• [Exercise directions]:
The response should hold each line from the entries below where "revert" is found.

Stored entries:
Lemma rows_iterate K now s s' :
  rs_pc s = Top -> rows_inv K s -> iterate def run now s = Some s' -> rows_inv K s'.
Proof.
  intros Hpc Hi. unfold iterate. destruct (ch_cancelled (rs_chan s)).
  { intros [= <-]. unfold cancel_state, cancel_all. apply rows_finish; [simpl; congruence|].
    eapply rows_commit; [apply (no_mark_sweep _ (rs_tasks s) cancel_task_sweep)|done|done|exact Hi]. }
  set (s0 := set_chan (set_commands [] (rs_chan s)) s).
  assert (rows_inv K (fold_left (respond def run now) (ch_commands (rs_chan s)) s0)) as Hi1
    by (by apply rows_drain, (rows_frame K s)).
  assert (forall cs x, rs_pc (fold_left (respond def run now) cs x) = rs_pc x) as Hdr
    by (induction cs as [|c cs IH]; intros x; simpl; [done|by rewrite IH]).
  specialize (Hdr (ch_commands (rs_chan s)) s0).
  destruct (fold_left (respond def run now) _ s0) as [ts1 tk1 sq1 if1 co1 ch1 st1 pc1] eqn:E1.
  simpl in *. subst pc1. destruct (settle def ts1) as [p|] eqn:Es; simpl; [|done].
  assert (rows_inv K {| rs_tasks := p_tasks p; rs_tokens := tk1; rs_token_seq := sq1;
      rs_inflight := if1; rs_completions := co1; rs_chan := ch1;
      rs_store := apply_effects now run (p_effects p) st1; rs_pc := rs_pc s |}) as Hi2.
  { match type of Hi1 with rows_inv _ ?a => match goal with |- rows_inv _ ?b =>
      by apply (rows_commit K now a b (p_effects p) (settle_no_mark ts1 p Es)) end end. }
  intros [= <-]. destruct (all_terminal (p_tasks p)).
  - apply rows_finish; [simpl; congruence|exact Hi2].
  - match goal with |- rows_inv K (set_pc _ (fold_left spawn ?l ?s2)) =>
      destruct (spawn_fold_tasks l s2) as (_ & Hst & _) end.
    eapply rows_frame; [..|exact Hi2]; simpl; rewrite ?Hst; [done|done|]. by rewrite Hpc.
Qed.

Lemma rows_step K s s' : rows_inv K s -> run_step def run s s' -> rows_inv K s'.
Proof.
  intros Hi [now Hs].
  destruct Hs as [s s' Hpc Hit|s c rest Hpc Hc|s c rest Hpc Hc|s Hpc Hc|s i id tok o Hif
    |s id d fb st' Hres Hd|s].
  - by eapply rows_iterate.
  - match goal with |- context [complete def run now ?x c] =>
      assert (rows_inv K (complete def run now x c)) as H
        by (by apply rows_complete, (rows_frame K s)) end.
    eapply rows_frame; [..|exact H]; [done|done|]. destruct c as [[id tok] o]. simpl.
    destruct (apply_completion _ _ _ _ _ _ _). simpl. by rewrite Hpc.
  - match goal with |- context [respond def run now ?x c] =>
      assert (rows_inv K (respond def run now x c)) as H
        by (by apply rows_respond, (rows_frame K s)) end.
    eapply rows_frame; [..|exact H]; [done|done|]. simpl. by rewrite Hpc.
  - apply (rows_frame K s); [done|done| |done]. simpl. by rewrite Hpc.
  - by apply (rows_frame K s).
  - apply (rows_frame K s); [| |done|done]; simpl.
    + pose proof (resolve_inbox_tasks run now (rs_store s) id d fb) as H. by rewrite Hres in H.
    + revert Hres. unfold resolve_mission_inbox. destruct (head _); intros [= <- _]; done.
  - by apply (rows_frame K s).
Qed.

Lemma rows_reach K s s' : rows_inv K s -> star (run_step def run) s s' -> rows_inv K s'.
Proof. intros Hi Hs. revert Hi. induction Hs; eauto using rows_step. Qed.
End Rows.

(** ** The status of a reachable run *)

Lemma row_unique (l : list task_row) K1 K2 id r r' :
  map row_key l = K1 ++ K2 -> (forall k, k ∈ K1 -> k.1.1 <> id) -> NoDup (map (fun k => k.1.1) K2) ->
  r ∈ l -> r' ∈ l -> ta_id r = id -> ta_id r' = id -> r = r'.
Proof.
  intros Hl H1 H2 Hr Hr' Hid Hid'.
  apply map_eq_app in Hl as (l1 & l2 & -> & Hl1 & Hl2).
  assert (forall x, x ∈ l1 ++ l2 -> ta_id x = id -> x ∈ l2) as Hx.
  { intros x Hx Hxid. apply elem_of_app in Hx as [Hx|Hx]; [|done]. exfalso.
    apply (H1 (row_key x)); [|done]. rewrite <-Hl1. apply list_elem_of_In, in_map, list_elem_of_In, Hx. }
  apply Hx in Hr; [|done]. apply Hx in Hr'; [|done].
  rewrite <-Hl2, map_map in H2.
  apply list_elem_of_lookup in Hr as [i Hi]. apply list_elem_of_lookup in Hr' as [j Hj].
  assert (i = j) as ->; [|congruence].
  apply (NoDup_lookup (map (fun x => (row_key x).1.1) l2) i j id); [done| |].
  - change (((fun x => (row_key x).1.1) <$> l2) !! i = Some id). rewrite list_lookup_fmap, Hi.
    simpl. by rewrite Hid.
  - change (((fun x => (row_key x).1.1) <$> l2) !! j = Some id). rewrite list_lookup_fmap, Hj.
    simpl. by rewrite Hid'.
Qed.

Section Status.
Context `{JT : JsonText}.
Variables (def : MissionDefinition) (run : rstr).

Definition fresh_key (node : rstr) : rstr * rstr * rstr := (task_id run node, run, node).

(** The rows of the run are those of its tasks. *)
Lemma rows_agree K1 s :
  covers def (rs_tasks s) -> mirrors run (rs_store s) (rs_tasks s) -> NoDup (map n_id (nodes def)) ->
  (forall k, k ∈ K1 -> k.1.2 <> run /\ forall n, k.1.1 <> task_id run n) ->
  map row_key (ms_tasks (rs_store s)) = K1 ++ map fresh_key (map n_id (nodes def)) ->
  agree (mission_tasks (rs_store s) run) (map t_status (rs_tasks s)).
Proof.
  intros [Hnd Hcov] Hm Hids HK1 HK.
  assert (NoDup (map (fun k : rstr * rstr * rstr => k.1.1) (map fresh_key (map n_id (nodes def))))) as HK2.
  { rewrite map_map. apply NoDup_fmap_2; [|done]. intros a b H. by apply task_id_inj in H. }
  assert (forall r, r ∈ mission_tasks (rs_store s) run <->
    exists x, x ∈ ms_tasks (rs_store s) /\ ta_run x = run /\ r = row_of x) as Hrows.
  { intros r. unfold mission_tasks. rewrite list_elem_of_In, in_map_iff.
    setoid_rewrite <-list_elem_of_In. setoid_rewrite sort_by_elem.
    setoid_rewrite list_elem_of_In. setoid_rewrite filter_In. setoid_rewrite str_eqb_eq.
    split; [intros (x & <- & ? & ?); by exists x|intros (x & ? & ? & ->); by exists x]. }
  assert (forall x t, x ∈ ms_tasks (rs_store s) -> t ∈ rs_tasks s -> ta_id x = task_id run (t_node t) ->
    ta_status x = TaskStatus.as_str (t_status t)) as Hrow.
  { intros x t Hx Ht Hid. specialize (Hm t Ht). unfold stored in Hm.
    destruct (find_first _ _) as [y|] eqn:E; [|done]. injection Hm as Hs _.
    apply find_first_Some in E as [Hy Hyid]. apply str_eqb_eq in Hyid.
    rewrite (row_unique (ms_tasks (rs_store s)) K1 _ (task_id run (t_node t)) x y HK); [done|..|done];
      try done. intros k Hk. by apply HK1. }
  split.
  - intros r Hr. apply Hrows in Hr as (x & Hx & Hxr & ->).
    assert (row_key x ∈ K1 ++ map fresh_key (map n_id (nodes def))) as Hkx
      by (rewrite <-HK; by apply list_elem_of_In, in_map, list_elem_of_In).
    apply elem_of_app in Hkx as [Hkx|Hkx]; [by destruct (HK1 _ Hkx)|].
    apply list_elem_of_In, in_map_iff in Hkx as (n & Hn & Hin).
    apply list_elem_of_In, Hcov, list_elem_of_In, in_map_iff in Hin as (t & <- & Ht).
    apply list_elem_of_In in Ht. injection Hn as Hid _ _. exists (t_status t). split.
    + by apply list_elem_of_In, in_map, list_elem_of_In.
    + by apply Hrow.
  - intros st Hst. apply list_elem_of_In, in_map_iff in Hst as (t & <- & Ht).
    apply list_elem_of_In in Ht. specialize (Hm t Ht). unfold stored in Hm.
    destruct (find_first _ _) as [y|] eqn:E; [|done]. injection Hm as Hs _.
    apply find_first_Some in E as [Hy Hyid]. apply str_eqb_eq in Hyid.
    exists (row_of y). split; [|done]. apply Hrows. exists y. split; [done|]. split; [|done].
    assert (row_key y ∈ K1 ++ map fresh_key (map n_id (nodes def))) as Hky
      by (rewrite <-HK; by apply list_elem_of_In, in_map, list_elem_of_In).
    apply elem_of_app in Hky as [Hky|Hky].
    + destruct (HK1 _ Hky) as [_ H]. by destruct (H (t_node t)).
    + apply list_elem_of_In, in_map_iff in Hky as (n & Hn & _). by injection Hn.
Qed.

Lemma start_rows st st' now flow version snapshot :
  definition_wf def -> unused run st -> start_store def run now st flow version snapshot = Ok st' ->
  exists K1, (forall k, k ∈ K1 -> k.1.2 <> run /\ forall n, k.1.1 <> task_id run n) /\
    rows_inv run (K1 ++ map fresh_key (map n_id (nodes def))) (start_state run st').
Proof.
  intros Hwf Hun Hst. exists (map row_key (ms_tasks st)). split.
  { intros k Hk. apply list_elem_of_In, in_map_iff in Hk as (r & <- & Hr).
    apply list_elem_of_In in Hr. by apply Hun. }
  split.
  - change (rs_store (start_state run st')) with st'.
    rewrite (start_store_rows def run now Hwf st st' flow version snapshot Hun Hst), map_app.
    by rewrite (map_map (fresh_row run)).
  - change (rs_store (start_state run st')) with st'. revert Hst. unfold start_store, create_mission_run.
    destruct (existsb _ (ms_runs st)) eqn:E; [done|]. intros [= <-].
    assert (forall ns x, ms_runs (fold_left (fun st n => insert_mission_task st run (n_id n)) ns x)
      = ms_runs x) as Hruns.
    { induction ns as [|n ns IH]; intros x; simpl; [done|]. rewrite IH.
      unfold insert_mission_task. cbv zeta. by destruct (existsb _ (ms_tasks x)). }
    unfold run_row_of. rewrite Hruns. cbn [ms_runs with_runs].
    unfold find_first. rewrite List.filter_app.
    assert (List.filter (fun r => str_eqb (ru_id r) run) (ms_runs st) = []) as ->.
    { apply nil_length_inv. apply count_zero. by apply existsb_elem_false. }
    simpl. rewrite str_eqb_refl. simpl. by eexists.
Qed.
End Status.

(** The status reported for a reachable run is exact: [running] until the
    scheduler has returned; afterwards [cancelled] if the run was finished as
    cancelled, else [failed] exactly when a task failed or was excluded, else
    [succeeded]. *)
Theorem reported_status `{JT : JsonText} (def : MissionDefinition) (run : rstr) (s0 s : run_state) :
  started def run s0 -> star (run_step def run) s0 s ->
  exists snap flow ver e c,
    mission_run (rs_store s) run = Some (snap, flow, ver, false, e, c) /\
    derive_run_status (mission_tasks (rs_store s) run) false e c =
      if bool_decide (rs_pc s = Done) then
        if c then RCancelled
        else if existsb (fun t => bool_decide (t_status t = Failed \/ t_status t = Excluded)) (rs_tasks s)
        then RFailed else RSucceeded
      else RRunning.
Proof.
  intros Hst Hs. pose proof (reached_inv def run s0 Hst s Hs) as Hi.
  pose proof (started_wf def run s0 Hst) as Hwf.
  destruct Hst as (v & now & st & st' & fl & ver & sn & _ & Hun & _ & Hstart & ->).
  destruct (start_rows def run st st' now fl ver sn Hwf Hun Hstart) as (K1 & HK1 & Hrows).
  pose proof (rows_reach def run _ _ _ Hrows Hs) as [HK (r & Hr & Hint & Hrow)].
  exists (ru_snapshot r), (ru_flow r), (ru_version r), (bool_decide (is_Some (ru_ended r))), (ru_cancelled r).
  split; [unfold mission_run; unfold run_row_of in Hr; rewrite Hr; simpl; by rewrite Hint|].
  rewrite (derive_report _ _ _ _ _ (rows_agree def run K1 s (ri_covers _ _ _ Hi) (ri_mirrors _ _ _ Hi)
    (wf_unique _ Hwf) HK1 HK)).
  unfold report. destruct (bool_decide (rs_pc s = Done)) eqn:Epc.
  - bools. destruct (ri_done _ _ _ Hi Epc) as [Hall _].
    destruct (ru_cancelled r); [done|]. rewrite bool_decide_eq_true_2 by done.
    rewrite forallb_map. unfold all_terminal in Hall. rewrite Hall. cbn [andb]. by rewrite existsb_map.
  - destruct Hrow as [He Hc]. by rewrite Hc, He.
Qed.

• [Expected answer]:
    + revert Hres. unfold resolve_mission_inbox. destruct (head _); intros [= <- _]; done.
Proof. intros Hi Hs. revert Hi. induction Hs; eauto using rows_step. Qed.
  - change (rs_store (start_state run st')) with st'. revert Hst. unfold start_store, create_mission_run.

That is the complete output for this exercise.